そのような当然の前提を一旦置いておいて、自らが提供している「ハコ以外の」サービスの因数分解をすると良いかもしれません。
まずは最小限の負担で回す仕組みの改善で「時間」を作る
外部のサービスを使い、固定費を最小限に絞っていくと、事業に関わらなくても良い「時間」ができます。コロナ禍による融資で得たキャッシュに手をつけるのではなく、この生まれた「時間」でマネタイズが可能です。
「時間」さえ生み出してしまえば、書籍を書いたり講演をしたりコンサルをしたり、労働集約的なマネタイズに奔走してでもマネタイズは可能です。

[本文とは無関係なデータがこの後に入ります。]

Lemma start_tags : tags_at start_mem 0x1000 [(6, 40)].
Proof.
  assert (V : load 4 start_mem (0x1000 + TAG_TYPE) = 6 /\ load 4 start_mem (0x1000 + TAG_SIZE) = 40 /\ load 4 start_mem (0x1000 + padded 40 + TAG_TYPE) = 0) by (vm_compute; done).
  destruct V as (V1 & V2 & V3). split; [exact V1|]. split; [done|]. split; [exact V2|]. split; [lia|]. split; [vm_compute; done|exact V3].
Qed.

Lemma start_map : usable_map demo_start demo_size start_mem 0x1010 24 [mkEntry demo_start demo_size 1].
Proof.
  split; [vm_compute; done|cbn; lia|done|vm_compute; reflexivity|]. split; [done|exact demo_phys].
Qed.

Lemma start_pristine : pristine (s_k start_sys).
Proof.
  split; [done|done| | |vm_compute; reflexivity].
  - change (g_caches (k_heap (s_k start_sys))) with (replicate 8 0). intros c Hc. by apply elem_of_replicate in Hc as [-> _].
  - intros b _. apply lookup_empty.
Qed.

(** The machine with a silent console. *)
Lemma memory_boot_correct_witness : exists s' c, memory_boot (fun _ _ => mret tt) (fun _ => 0x2000) 0x3000 MULTIBOOT2_MAGIC 0x1000 start_sys = Done tt s' /\ memory_ready (s_k s') c.
Proof.
  destruct (memory_boot_correct (fun _ _ => mret tt) (fun _ => 0x2000) 0x3000 (fun _ => False) (fun _ => True)) with (st := demo_start) (size := demo_size)
    (info := 0x1000) (ts := [(6, 40)]) (mm := 0x1010) (mm_size := 24) (es := [mkEntry demo_start demo_size 1]) (s := start_sys)
    as (s' & c & Hrun & Hr).
  - intros i ap s _ _. exists s. split; [reflexivity|]. split; [|exact I]. exists (smem s). split; [destruct s as [[] ?]; reflexivity|done].
  - intros s k _ _. exact I.
  - intros x Hx Hm. unfold managed, within, HEAP_START, demo_start, demo_size in *. change (bytes_to_pages _) with 11 in Hm. lia.
  - intros x [].
  - exact I.
  - exact start_pristine.
  - discriminate.
  - lia.
  - exact start_tags.
  - vm_compute. reflexivity.
  - exact start_map.
  - exists s', c. split; [exact Hrun|exact Hr].
Defined.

例えば、私たちが提携していたホテル・民泊の清掃会社さんの例があります。コロナで本業の売り上げはほとんどなくなり、清掃と関係のない業種にシフトしました。“ステイホーム”で大きく伸びたEC事業です。
清掃会社が始めたEC事業がうまくいっているワケ
元清掃員たちがリネン庫でECの卸業を始め、既に7月で単月の黒字化に成功。現在は、卸業で得た知見を元に大手企業へのタイアップ提案やメーカー化の仕込みを行なっているとのことです。

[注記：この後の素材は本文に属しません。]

(** What [removeUpload] does to the documents: it removes the document
    of the upload, or leaves all as they are. *)
Lemma removeUpload_docs s udoc s' err :
  removeUpload s udoc = (s', err) →
  mgo.fault (uploadc s') = mgo.fault (uploadc s) ∧
  mgo.cursorFault (uploadc s') = mgo.cursorFault (uploadc s) ∧
  (mgo.docs (uploadc s') = delete (uploadDoc.Id udoc) (mgo.docs (uploadc s)) ∨
   (s' = s ∧ (err = None → mgo.fault (uploadc s) mgo.OpRemove = None →
              mgo.docs (uploadc s) !! uploadDoc.Id udoc = None))).
Proof.
  assert (∀ c id sel c' e,
            mgo.Remove c id sel = (c', e) →
            mgo.fault c' = mgo.fault c ∧ mgo.cursorFault c' = mgo.cursorFault c ∧
            ((e = None ∧ mgo.docs c' = delete id (mgo.docs c)) ∨
             (c' = c ∧ e ≠ None ∧
              (mgo.fault c mgo.OpRemove = None → e = Some MgoErrNotFound ∧
                 ∀ d, mgo.docs c !! id = Some d → sel d = false)))) as Hremove.
  { intros c id sel c' e. unfold mgo.Remove.
    destruct (mgo.fault c mgo.OpRemove); [intros [= <- <-]; split_and!; try done; by right|].
    destruct (mgo.docs c !! id) as [d|] eqn:Hd.
    - destruct (sel d) eqn:Hsel; intros [= <- <-]; split_and!; try done.
      + by left.
      + right. split_and!; try done. intros _. split; [done|]. congruence.
    - intros [= <- <-]. split_and!; try done. right. by split_and!. }
  assert (∀ s0 removed s1 e,
            removeUploadRest s0 udoc true removed = (s1, e) →
            uploadc s1 = uploadc s0) as Hrest_true.
  { intros s0 removed s1 e. unfold removeUploadRest. destruct removed; simpl.
    - pose proof (removeBlobs_uploadc s0 (uploadDoc.Id udoc) (uploadDoc.Parts udoc) None)
        as Hsame.
      destruct (removeBlobs _ _ _ _ _) as [s2 [e2|]]; by intros [= <- _].
    - by intros [= <- _]. }
  assert (∀ s0 s1 e,
            removeUploadRest s0 udoc false false = (s1, e) →
            mgo.fault (uploadc s1) = mgo.fault (uploadc s0) ∧
            mgo.cursorFault (uploadc s1) = mgo.cursorFault (uploadc s0) ∧
            (mgo.docs (uploadc s1) = delete (uploadDoc.Id udoc) (mgo.docs (uploadc s0)) ∨
             (s1 = s0 ∧ (e = None → mgo.fault (uploadc s0) mgo.OpRemove = None →
                         mgo.docs (uploadc s0) !! uploadDoc.Id udoc = None))))
    as Hrest_false.
  { intros s0 s1 e. unfold removeUploadRest, mgo.RemoveId.
    destruct (mgo.Remove _ _ _) as [c e0] eqn:Hrm.
    destruct (Hremove _ _ _ _ _ Hrm) as (Hf & Hcf & [[-> Hdel]|(-> & Hne & Hnf)]).
    - simpl. intros [= <- <-]. split_and!; try done. by left.
    - destruct e0 as [e0|]; [|done]. rewrite withUploadc_same.
      destruct (errgo.IsMgoErrNotFound e0); simpl; intros [= <- <-];
        split_and!; try done; right; split; try done.
      intros _ Hnofault. destruct (Hnf Hnofault) as [_ Hsel].
      destruct (mgo.docs (uploadc s0) !! uploadDoc.Id udoc) as [d|] eqn:Hd; [|done].
      by specialize (Hsel d eq_refl). }
  unfold removeUpload. case_decide.
  - destruct (mgo.Remove _ _ _) as [c e0] eqn:Hrm.
    destruct (Hremove _ _ _ _ _ Hrm) as (Hf & Hcf & [[-> Hdel]|(-> & Hne & Hnf)]).
    + intros Hrest. apply Hrest_true in Hrest. simpl in Hrest. rewrite Hrest.
      split_and!; try done. by left.
    + destruct e0 as [e0|]; [|done]. rewrite withUploadc_same.
      destruct (errgo.IsMgoErrNotFound e0).
      * apply Hrest_false.
      * intros [= <- <-]. split_and!; try done. by right.
  - apply Hrest_false.
Qed.

(** X17. [RemoveUpload] is "a no-op if called twice": when it has returned
    no error, calling it again on the same id returns no error and
    changes nothing. *)
Theorem RemoveUpload_twice s uploadId s' :
  RemoveUpload s uploadId = (s', None) →
  RemoveUpload s' uploadId = (s', None).
Proof.
  intros Hfirst. pose proof Hfirst as Hagain. unfold RemoveUpload in Hfirst.
  destruct (getUpload s uploadId) as [e|udoc] eqn:Hget.
  - destruct (errgo.IsErrNotFound (errgo.Cause e)); [|done].
    by injection Hfirst as <-.
  - apply getUpload_inr in Hget as (Hf & d & Hd & ->).
    apply removeUpload_docs in Hfirst as (Hfault & _ & [Hdel|[-> _]]); [|done].
    unfold RemoveUpload. rewrite getUpload_missing; [done|by rewrite Hfault|].
    rewrite Hdel. simpl. apply lookup_delete_eq.
Qed.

「清掃員」と聞くと、マニュアルチェックポイントに沿って、適した清掃道具を使い、効率的に行う清掃能力の高さがすべて、と思われるかもしれません。しかし、民泊のような無人の施設の清掃となると、清掃能力以外にも「問題解決能力」が求められます。
民泊では、無人かつ文化の全く異なる方が団体で宿泊しているケースが多いため、通常のホテルでは考えられないようなことが起こります。その場合、現地で唯一、直接的にゲストとコミュニケーションをする清掃員が対応することがあります。

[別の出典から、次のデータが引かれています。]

(** * HomeNetworkMonitor: the node dispatch and execution engine

    A shallow embedding of the monitoring agent ([LOAD_NODES], [TaskTimer],
    [RUN_SSH_COMMANDS], [RUN_NETMIKO_CONFIG], [RUN_LOCAL], [save_log] and
    the loop of [main]) together with the properties of its specification.

    The program is sequential and talks to the outside world all the time
    (file system, YAML reader, clocks, sub-processes, SSH and Netmiko
    sessions, the console and the log file).  It is embedded as explicit
    state passing with Python exceptions:

    - the values the program handles are Python objects, [pyval];
    - the answers of the outside world are the fields of an [Env]
      record; every answer depends on the number of external calls
      made so far, so that the same call can answer differently at
      different times;
    - the program state is a [World]: the console, the lines of the log
      file and the number of external calls made so far;
    - a computation is a function [World -> result A * World] where the
      result is a value or a raised exception.

    Only exceptions deriving from Python's [Exception] are modelled;
    asynchronous signals ([KeyboardInterrupt], [SystemExit]) are not.
    Writing to the console, reading the clocks, [socket.gethostname] and
    [client.close] never fail, and a line reaches the log file whole or
    not at all. *)

From Stdlib Require Import Strings.String Strings.Ascii Strings.Byte.
From Stdlib Require Import Lists.List Arith.Arith Arith.PeanoNat.
From Stdlib Require Import ZArith.ZArith micromega.Lia Bool.Bool.
From Stdlib Require Import Sorting.Sorted.
Import ListNotations.

Local Open Scope string_scope.
Local Open Scope list_scope.

(* ================================================================== *)
(** ** Python values and exceptions *)
(* ================================================================== *)

(** The exception classes the program can meet.  [YAMLError] stands for
    the whole hierarchy below [yaml.YAMLError]; all the others are caught
    by [except Exception] only. *)
Inductive exn_class : Type :=
| YAMLError
| OSError
| AttributeError
| KeyError
| TypeError
| UnicodeDecodeError
| CalledProcessError
| SSHException
| NetMikoTimeoutException
| NetMikoAuthenticationException
| OtherException (name : string).

(** An exception: its class and its message, the text of [str(e)]. *)
Record exn : Type := mkExn { exn_cls : exn_class; exn_msg : string }.

Inductive result (A : Type) : Type :=
| Ok (a : A)
| Raise (e : exn).

Arguments Ok {A} a.
Arguments Raise {A} e.

(** The objects that [yaml.safe_load] builds and that the program
    builds itself.  A dict keeps its entries in insertion order. *)
#[local] Unset Elimination Schemes.
Inductive pyval : Type :=
| PNone
| PBool (b : bool)
| PInt (z : Z)
| PFloat (repr : string)
| PStr (s : string)
| PList (l : list pyval)
| PDict (d : list (pyval * pyval)).
#[local] Set Elimination Schemes.

Definition pydict : Type := list (pyval * pyval).

(** [key == k] for a string [k]: only a [str] equals a [str]. *)
Definition py_eq_str (v : pyval) (k : string) : bool :=
  match v with
  | PStr s => String.eqb s k
  | _ => false
  end.

(** [d.get(k)] on a dict, for a string key: the entry stored under [k]. *)
Fixpoint dict_get (d : pydict) (k : string) : option pyval :=
  match d with
  | [] => None
  | (key, v) :: rest => if py_eq_str key k then Some v else dict_get rest k
  end.

(** [d[k] = v] for a string key: the entry is replaced where it stands,
    or added at the end. *)
Fixpoint dict_set (d : pydict) (k : string) (v : pyval) : pydict :=
  match d with
  | [] => [(PStr k, v)]
  | (key, v0) :: rest =>
      if py_eq_str key k then (key, v) :: rest
      else (key, v0) :: dict_set rest k v
  end.

Definition is_dict (v : pyval) : bool :=
  match v with
  | PDict _ => true
  | _ => false
  end.

(** The name of the type of an object, as Python prints it. *)
Definition type_name (v : pyval) : string :=
  match v with
  | PNone => "NoneType"
  | PBool _ => "bool"
  | PInt _ => "int"
  | PFloat _ => "float"
  | PStr _ => "str"
  | PList _ => "list"
  | PDict _ => "dict"
  end.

例えば、当日のチェックインアウトがあるのに、ベッドや水回りに故障が見つかった場合、ダブルブッキング時に空室が1室しかない場合など。自ら周辺ホテルを探し、客の了解を得て予約、現地までお連れするというように、ゲストの意向を汲み取りながら対応をして頂いたりしました。
この会社の従業員は、日常的に、問題の発見や解決、改善のため仕組みを考えることを行っていました。だからこそ、柔軟に新事業に取り組み、成功したのだと思います。普段、清掃や改善の際に利用しているITツールや仕事に対する考え方さえあれば、今はスキルを簡単にマネタイズできる沢山のプラットホームが身近にあります。
このような清掃会社のオフィスが…
すっかりオフィスに変わった
ハコに依存しない
赤字になり、収益を産む母体だった「ハコ」に依存していると、住居利用や時間貸しをアイデアとして考えたくなります。一方で、収益を産む母体が「ヒト」の会社はいくらでも動けるので、特に観光分野にこだわる必要もないのです。
収益を産むのも、赤字になるのもヒトです。ハコが動かせないならヒトのポテンシャルを活かし、ヒトを動かせないならハコの再定義をする。なんとかコロナ渦を乗り越えていきたいと思います。